Termitomyces robustus is an edible and highly nutritious wild Basidiomycetes mushroom. It is used in ethnomedicine for treating malnutrition-related diseases, rheumatism, diarrhea, gonorrhea, anemia, and hypertension. Despite the tremendous use of this delicious edible mushroom as a source of nutrients, no comprehensive literature describes its safety and toxicity profiles. Therefore, this study evaluated the toxicity profile of an aqueous T. robustus extract in rats. In the acute toxicity test, male and female rats were orally administered daily a single dose of up to 10 g/kg extract. In the subacute toxicity test, male rats were orally administered the T. robustus extract at graded doses of 500, 1000, and 1500 mg/kg for 14 days.
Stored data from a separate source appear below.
(** * minder_utils.download.Downloader: export, polling and refresh

    A shallow embedding of [src/minder_utils/download/download.py].
    The Python methods are written as functions in a small state-and-error
    monad over a [World] that holds the local file system and the history
    of everything the client did (HTTP requests, sleeps, failure reports
    on the console, file accesses).  The Minder server and the pandas date parser
    are parameters of the development. *)

From Stdlib Require Import ZArith String Ascii List Lia.
From stdpp Require Import base option list gmap strings.

Set Warnings "-clear-no-such-hyp".

Open Scope string_scope.
Open Scope list_scope.

(** ** Python values used by the downloader *)

(** Exceptions the modelled code can raise. *)
Inductive exn :=
| TypeError (msg : string)
| KeyError (key : string)
| IndexError
| UnboundLocalError (name : string)
| ValueError (msg : string)
| EmptyDataError
| FileNotFoundError (path : string)
| EOFError.

(** The fields of a [pd.Timestamp] that [strftime] prints. *)
Record Timestamp := {
  year : nat; month : nat; day : nat;
  hour : nat; minute : nat; second : nat
}.

(** An argument accepted by [pd.to_datetime]: text, or a timestamp
    (which [pd.to_datetime] returns as it is). *)
Inductive datelike :=
| DateStr (s : string)
| DateTs (t : Timestamp).

(** JSON values of the export payload: a string, or the [datasets]
    object, which maps each of its keys to the empty object [{}] and is
    held as the list of its keys in insertion order. *)
Inductive json :=
| JStr (s : string)
| JDatasets (names : list string).

(** The [categories] argument of [export] and [refresh]: [None], one
    string, or a list of strings. *)
Inductive categories_arg :=
| CatNone
| CatStr (s : string)
| CatList (l : list string).

(** A CSV text, split into lines and fields.  [pd.read_csv] takes the
    first line as the column names. *)
Abbreviation csv := (list (list string)).

Record DataFrame := { columns : list string; rows : list (list string) }.

(** The body of [GET <job location>]: [response['id']] and
    [response['status']]. *)
Record job_status := { reply_id : string; reply_status : Z }.

(** One entry of [job['jobRecord']['output']]. *)
Record output_record := { rec_type : string; rec_url : string }.

(** One element of the [GET export] listing. *)
Record job := { job_id : string; job_output : list output_record }.

(** A [requests] response to the retrieval of one output. *)
Record http_response := { status_code : Z; text : csv }.

(** ** The world *)

Inductive event :=
| GetInfo
| PostExport (body : gmap string json)
| GetJob (url : string) (reply : job_status)
| GetExports
| GetOutput (url : string)
| Sleep (seconds : nat)
| PrintRequestFailed (category : option string)
| PrintFail (code : Z) (category : option string)
| StatFile (path : string)
| ReadFile (path : string)
| AppendFile (path : string) (header : bool).

(** [files] maps a path to the text of the file; [history] lists what the
    client did, most recent event first. *)
Record World := { files : gmap string csv; history : list event }.

Definition record_event (e : event) (w : World) : World :=
  {| files := files w; history := e :: history w |}.

(** The server, as the client sees it. *)
Record Server := {
  (** [get_info()['Categories']]: measurement group -> dataset names. *)
  categories_doc : list (string * list string);
  (** The [Content-Location] header answered to the n-th [POST export]
      (counting from 0) for a given body, if there is one. *)
  content_location : nat -> gmap string json -> option string;
  (** The body answered to the k-th [GET] (counting from 0) of a job
      location. *)
  job_reply : string -> nat -> job_status;
  (** The listing answered to [GET export]. *)
  export_jobs : list job;
  (** The response to the retrieval of an output url. *)
  output_reply : string -> http_response
}.

(** ** The monad: state, exceptions, and fuel for the [while] loops

    [Returns a w] is a normal return, [Raises e w] an uncaught exception,
    and [OutOfFuel w] a [while] loop that was cut after the allotted number
    of iterations; each carries the world reached. *)

Inductive outcome (A : Type) :=
| Returns (a : A) (w : World)
| Raises (e : exn) (w : World)
| OutOfFuel (w : World).
Arguments Returns {A} a w.
Arguments Raises {A} e w.
Arguments OutOfFuel {A} w.

Definition py (A : Type) : Type := World -> outcome A.

Definition ret {A} (a : A) : py A := fun w => Returns a w.
Definition raise {A} (e : exn) : py A := fun w => Raises e w.
Definition bind {A B} (m : py A) (k : A -> py B) : py B :=
  fun w =>
    match m w with
    | Returns a w' => k a w'
    | Raises e w' => Raises e w'
    | OutOfFuel w' => OutOfFuel w'
    end.

(** The world in which a computation stopped. *)
Definition world_of {A} (o : outcome A) : World :=
  match o with
  | Returns _ w | Raises _ w | OutOfFuel w => w
  end.

Declare Scope py_scope.
Delimit Scope py_scope with py.
Notation "x <- m ;; k" := (bind m (fun x => k))
  (at level 100, m at next level, right associativity) : py_scope.
Notation "m ;;; k" := (bind m (fun _ => k))
  (at level 100, right associativity) : py_scope.
Open Scope py_scope.

Definition emit (e : event) : py unit := fun w => Returns tt (record_event e w).

(** [d[k]] on a dict held as a finite map. *)
Definition getitem {V} (d : gmap string V) (k : string) : py V :=
  match d !! k with
  | Some v => ret v
  | None => raise (KeyError k)
  end.

(** ** Counting in the history *)

(** Number of status requests already sent to a job location. *)
Fixpoint polls (url : string) (h : list event) : nat :=
  match h with
  | [] => 0
  | GetJob u _ :: h' => if decide (u = url) then S (polls url h') else polls url h'
  | _ :: h' => polls url h'
  end.

(** Number of export submissions already posted. *)
Fixpoint posts (h : list event) : nat :=
  match h with
  | [] => 0
  | PostExport _ :: h' => S (posts h')
  | _ :: h' => posts h'
  end.

(** Number of sleeps between polling rounds. *)
Fixpoint sleeps (h : list event) : nat :=
  match h with
  | [] => 0
  | Sleep _ :: h' => S (sleeps h')
  | _ :: h' => sleeps h'
  end.

Definition is_request (e : event) : bool :=
  match e with
  | GetInfo | PostExport _ | GetJob _ _ | GetExports | GetOutput _ => true
  | _ => false
  end.

(** ** Dates *)

Definition digit (n : nat) : ascii := ascii_of_nat (48 + n mod 10).
Definition pad2 (n : nat) : string :=
  String (digit (n / 10)) (String (digit n) EmptyString).
Definition pad4 (n : nat) : string :=
  String (digit (n / 1000)) (String (digit (n / 100)) (pad2 n)).

(** [t.strftime('%Y-%m-%dT%H:%M:%S.000Z')]. *)
Definition strftime (t : Timestamp) : string :=
  pad4 (year t) +:+ "-" +:+ pad2 (month t) +:+ "-" +:+ pad2 (day t) +:+ "T" +:+
  pad2 (hour t) +:+ ":" +:+ pad2 (minute t) +:+ ":" +:+ pad2 (second t) +:+ ".000Z".

(** ** Paths *)

Definition startswith_sep (s : string) : bool :=
  match s with
  | String c _ => if decide (c = "/"%char) then true else false
  | EmptyString => false
  end.

Fixpoint endswith_sep (s : string) : bool :=
  match s with
  | EmptyString => false
  | String c EmptyString => if decide (c = "/"%char) then true else false
  | String _ s' => endswith_sep s'
  end.

(** [os.path.join(a, b)] (posixpath). *)
Definition os_path_join (a b : string) : string :=
  if startswith_sep b then b
  else if decide (a = "") then a +:+ b
  else if endswith_sep a then a +:+ b
  else a +:+ "/" +:+ b.

(** ** Data frames *)

(** [pd.read_csv(io.StringIO(text))]: the first line names the columns. *)
Definition read_csv (t : csv) : py DataFrame :=
  match t with
  | [] => raise EmptyDataError
  | cols :: body => ret {| columns := cols; rows := body |}
  end.

(** Position of a column name among the columns. *)
Fixpoint column_index (name : string) (cols : list string) : option nat :=
  match cols with
  | [] => None
  | c :: cols' =>
      if decide (c = name) then Some 0
      else S <$> column_index name cols'
  end.

(** The field of a line under a column; a short line reads as empty. *)
Definition field (i : nat) (line : list string) : string := nth i line "".

(** [df[['start_date', 'id']]]: the positions of the two key columns. *)
Definition key_columns (df : DataFrame) : py (nat * nat) :=
  match column_index "start_date" (columns df) with
  | None => raise (KeyError "start_date")
  | Some i =>
      match column_index "id" (columns df) with
      | None => raise (KeyError "id")
      | Some j => ret (i, j)
      end
  end.

Definition row_key (ij : nat * nat) (line : list string) : string * string :=
  (field (fst ij) line, field (snd ij) line).

(** [df[['start_date', 'id']].iloc[0, :]]. *)
Definition first_key (df : DataFrame) : py (string * string) :=
  ij <- key_columns df ;;
  match rows df with
  | [] => raise IndexError
  | r :: _ => ret (row_key ij r)
  end.

(** [df[['start_date', 'id']].iloc[-1, :]]. *)
Definition last_key (df : DataFrame) : py (string * string) :=
  ij <- key_columns df ;;
  match last (rows df) with
  | None => raise IndexError
  | Some r => ret (row_key ij r)
  end.

(** [np.all(a == b)] on two (start_date, id) pairs. *)
Definition key_eqb (a b : string * string) : bool :=
  bool_decide (a.1 = b.1) && bool_decide (a.2 = b.2).

(** ** File system *)

Definition path_exists (p : string) : py bool :=
  fun w => Returns (bool_decide (is_Some (files w !! p))) (record_event (StatFile p) w).

(** [pd.read_csv(path)]. *)
Definition read_csv_file (p : string) : py DataFrame :=
  fun w =>
    match files w !! p with
    | None => Raises (FileNotFoundError p) w
    | Some t => read_csv t (record_event (ReadFile p) w)
    end.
No mortality or any signs of toxicity were observed in the acute toxicity study, indicating that the median lethal dose (LD50) of T. robustus is greater than 10 g/kg. In the subacute toxicity study, T. robustus had no effect (P > 0.05) on hemoglobin, packed cell volume, red blood cell, white blood cell, alanine aminotransferase, alkaline phosphatase, neutrophil, lymphocyte, or lipid profile parameters in any of the rats. However, significant differences (P < 0.05) were noted in alanine aminotransferase, eosinophils, basophils, monocytes, platelets, urea, creatinine, and electrolytes in the tested groups when compared to values from the control group. No histopathological alterations or changes were observed in the liver or kidneys of the rats. This study established that an aqueous extract of T. robustus is nontoxic and therefore safe for consumption at the tested doses.